The negative numbers also need a slot. Computers just have ones and zeroes; there is no 'minus sign'. So we 'encode' negative numbers with zeroes and ones. The first bit is the sign bit; if it is a 1, the number is actually negative. Hence why the largest (non-negative!) number is 0111 1111 1111 1111 1111 1111 1111 1111. In decimal it is, as you would expect, 2^0+2^1+2^2+.....2^30. Which is the same as 2^31-1, which is 2147483647. And indeed it is:
System.out.println(Integer.MAX_VALUE); // prints 2147483647.
System.out.println(0b0111_1111_1111_1111_1111_1111_1111_1111); // same
int v = 0;
for (int i = 0; i < 31; i++) {
int z = (int) Math.pow(2, i);
v += z;
}
System.out.println(v); // same
The '0' also has to go somewhere, and it is all zero bits. That means a bit of an intriguing detail: There are, of course, as many numbers that starts with a 1-bit as with a 0-bit, but the 0-bit space (our positive numbers) needs to allocate one sequence for zero, but the negative space does not. Hence, the largest negative number you can represent is actually one higher: It's -2^31:
System.out.println(Integer.MIN_VALUE);
This prints -2147483648.
Negative numbers are represented in 2's complement. Basically, 'in reverse'. 1000 0000 0000 0000 0000 0000 0000 0000
is in fact -2147483648, and 1111 1111 1111 1111 1111 1111 1111 1111
is -1. You can read e.g. wikipedia about all the details of two's complement, but one massive advantage is that the +
and -
operations (as well as increment/decrement-by-one operations) work identically regardless of whether you treat the bits as unsigned (negative numbers are not possible, can represent 0 up to 2^32-1), or as signed (negative numbers ARE possible, can represent -2^31 to +2^31-1). Now 'is it signed or unsigned' is math-wise irrelevant, and that saves instructions.

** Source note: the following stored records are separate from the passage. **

(** * PDF to EPUB converter: the structuring and closed-loop validation core

    A shallow embedding of [functions/main.py]: the analysis
    ([analyze_pdf]), the three-tier chapter structuring
    ([structure_chapters]), the renderer ([_build_chapter_content],
    [_escape_html]), the validator ([validate_epub]), the parameter
    adjuster ([adjust_params]) and the bounded retry loop of
    [process_epub_conversion].  The parsing engine, the recognition
    service and the container library (writing a publication, reading it
    back) are parameters.  The writes to the status record and the
    transfers of the files are outside the model.

    Conventions.
    - A Python [int] is a [Z]; a Python [float] is an IEEE-754 binary64
      value, here a [spec_float] with precision 53 and maximal exponent
      1024, whose operations are those of the standard library's
      specification of binary64 and need no axiom.
    - A Python [str] is the list of its code points ([list N]).
    - A dictionary whose keys are fixed by the program is a record; a key
      that may be absent is an [option] field.  The OCR dictionary, keyed
      by page number, is a [gmap Z]; the dictionary [seen_pages], whose
      order of insertion matters, is an association list.
    - A function that can raise returns a [result]; an exception that
      comes out of a call into the container library is a
      [LibraryError]. *)

From Stdlib Require Import ZArith NArith List Bool Lia String Ascii.
From Stdlib Require Import Permutation DecimalString.
From Stdlib Require Import Floats.
From stdpp Require Import base option list gmap.

Set Warnings "-inexact-float".

Local Open Scope Z_scope.

(** ** Results of code that may raise *)

Inductive exn : Type :=
| ValueError
| IndexError
| KeyError (key : string)
| LibraryError (message : string).

Inductive result (A : Type) : Type :=
| Ok (a : A)
| Raise (e : exn).

Arguments Ok {A} a.
Arguments Raise {A} e.

Definition rbind {A B : Type} (r : result A) (k : A -> result B) : result B :=
  match r with
  | Ok a => k a
  | Raise e => Raise e
  end.

Notation "'let*' x ':=' r 'in' k" := (rbind r (fun x => k))
  (at level 10, x name, r at level 100, k at level 200).

(** ** Binary64 arithmetic as Python uses it *)

Module PyFloat.

Definition float : Type := spec_float.

Definition prec : Z := 53.
Definition emax : Z := 1024.

(** An integer as an exact (not yet rounded) floating-point datum. *)
Definition exact (z : Z) : float :=
  match z with
  | Z0 => S754_zero false
  | Zpos p => S754_finite false p 0
  | Zneg p => S754_finite true p 0
  end.

(** [a / b] on two Python integers with [b > 0]: the quotient, rounded
    once to the nearest binary64 value.  (Where this is infinite, which
    takes an [a] of more than 300 digits, Python raises instead.) *)
Definition truediv (a : Z) (b : positive) : float :=
  SFdiv prec emax (exact a) (exact (Zpos b)).

(** A decimal literal [n / 10^k], read as the nearest binary64 value. *)
Definition lit (n : Z) (d : positive) : float := truediv n d.

Definition fmul (x y : float) : float := SFmul prec emax x y.
Definition fsub (x y : float) : float := SFsub prec emax x y.

(** [x < y], [x <= y], [x >= y], [x > y] of Python. *)
Definition flt (x y : float) : bool := SFltb x y.
Definition fle (x y : float) : bool := SFleb x y.
Definition fge (x y : float) : bool := SFleb y x.
Definition fgt (x y : float) : bool := SFltb y x.

(** [max(a, b)] and [min(a, b)]: the first argument is kept unless the
    second is strictly beyond it. *)
Definition py_max (a b : float) : float := if fgt b a then b else a.
Definition py_min (a b : float) : float := if flt b a then b else a.

(** [round(x, ndigits)] for [ndigits >= 0]: the exact value of [x] is
    rounded to the nearest multiple of [10 ** -ndigits], ties to the even
    multiple, and the result is read back as the nearest binary64 value. *)
Definition round_half_even (num den : Z) : Z :=
  let q := num / den in
  let r := num mod den in
  match Z.compare (2 * r) den with
  | Lt => q
  | Gt => q + 1
  | Eq => if Z.even q then q else q + 1
  end.

Definition py_round (x : float) (ndigits : Z) : float :=
  match x with
  | S754_finite s m e =>
      let scale := 10 ^ ndigits in
      let num := scale * Zpos m * 2 ^ Z.max e 0 in
      let den := 2 ^ Z.max (- e) 0 in
      match round_half_even num den with
      | Zpos k => SFdiv prec emax (S754_finite s k 0) (exact scale)
      | _ => S754_zero s
      end
  | _ => x
  end.

Definition round3 (x : float) : float := py_round x 3.

End PyFloat.

Import PyFloat.

(** The literals of the program. *)
Definition f_0_1 : float := lit 1 10.
Definition f_0_15 : float := lit 15 100.
Definition f_0_5 : float := lit 5 10.
Definition f_0_9 : float := lit 9 10.
Definition f_1_0 : float := lit 1 1.
Definition f_1_1 : float := lit 11 10.
Definition f_1_2 : float := lit 12 10.
Definition f_1_3 : float := lit 13 10.
Definition f_1_5 : float := lit 15 10.

(** ** Python strings *)

Module PyStr.

Definition str : Type := list N.

(** An ASCII literal as a Python string. *)
Definition of_string (s : string) : str :=
  map N_of_ascii (list_ascii_of_string s).

Definition in_ranges (rs : list (N * N)) (c : N) : bool :=
  existsb (fun r => (r.1 <=? c)%N && (c <=? r.2)%N) rs.

(** [str.isspace] on one code point; the class [\s] of [re] on [str]
    patterns is the same set. *)
Definition isspace (c : N) : bool :=
  in_ranges
    [ (0x9, 0xd); (0x1c, 0x20); (0x85, 0x85); (0xa0, 0xa0);
      (0x1680, 0x1680); (0x2000, 0x200a); (0x2028, 0x2029);
      (0x202f, 0x202f); (0x205f, 0x205f); (0x3000, 0x3000) ]%N c.

(** The class [\d] of [re] on [str] patterns: the decimal digits of every
    script (Unicode category Nd, version 14). *)
Definition isdecimal (c : N) : bool :=
  in_ranges
    [ (0x30, 0x39); (0x660, 0x669); (0x6f0, 0x6f9); (0x7c0, 0x7c9);
      (0x966, 0x96f); (0x9e6, 0x9ef); (0xa66, 0xa6f); (0xae6, 0xaef);
      (0xb66, 0xb6f); (0xbe6, 0xbef); (0xc66, 0xc6f); (0xce6, 0xcef);
      (0xd66, 0xd6f); (0xde6, 0xdef); (0xe50, 0xe59); (0xed0, 0xed9);
      (0xf20, 0xf29); (0x1040, 0x1049); (0x1090, 0x1099);
      (0x17e0, 0x17e9); (0x1810, 0x1819); (0x1946, 0x194f);
      (0x19d0, 0x19d9); (0x1a80, 0x1a89); (0x1a90, 0x1a99);
      (0x1b50, 0x1b59); (0x1bb0, 0x1bb9); (0x1c40, 0x1c49);
      (0x1c50, 0x1c59); (0xa620, 0xa629); (0xa8d0, 0xa8d9);
      (0xa900, 0xa909); (0xa9d0, 0xa9d9); (0xa9f0, 0xa9f9);
      (0xaa50, 0xaa59); (0xabf0, 0xabf9); (0xff10, 0xff19);
      (0x104a0, 0x104a9); (0x10d30, 0x10d39); (0x11066, 0x1106f);
      (0x110f0, 0x110f9); (0x11136, 0x1113f); (0x111d0, 0x111d9);
      (0x112f0, 0x112f9); (0x11450, 0x11459); (0x114d0, 0x114d9);
      (0x11650, 0x11659); (0x116c0, 0x116c9); (0x11730, 0x11739);
      (0x118e0, 0x118e9); (0x11950, 0x11959); (0x11c50, 0x11c59);
      (0x11d50, 0x11d59); (0x11da0, 0x11da9); (0x16a60, 0x16a69);
      (0x16ac0, 0x16ac9); (0x16b50, 0x16b59); (0x1d7ce, 0x1d7ff);
      (0x1e140, 0x1e149); (0x1e2f0, 0x1e2f9); (0x1e950, 0x1e959);
      (0x1fbf0, 0x1fbf9) ]%N c.

(** [len(s)] *)
Definition len {A : Type} (l : list A) : Z := Z.of_nat (length l).

(** [s.strip()] *)
Fixpoint lstrip (s : str) : str :=
  match s with
  | c :: r => if isspace c then lstrip r else s
  | [] => []
  end.

Definition rstrip (s : str) : str := rev (lstrip (rev s)).

Definition strip (s : str) : str := rstrip (lstrip s).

For a quick moment of enlightenment: Take -1 in two's complement (in bits: 32x 1
), and add 1 to it. This trivially results in a 1 followed by thirty-two zeroes, and as computers just lop off the excess, that's just thirty-two zero bits. Which represents zero. And -1 incremented by 1 is.. indeed zero. Neat!
2's complement boils down to 'flip all bits and add one to it', e.g:
5 = 0000.....0101
- -5 thus becomes: 1111....1011.
- reversing that operation produces 000...0101 again.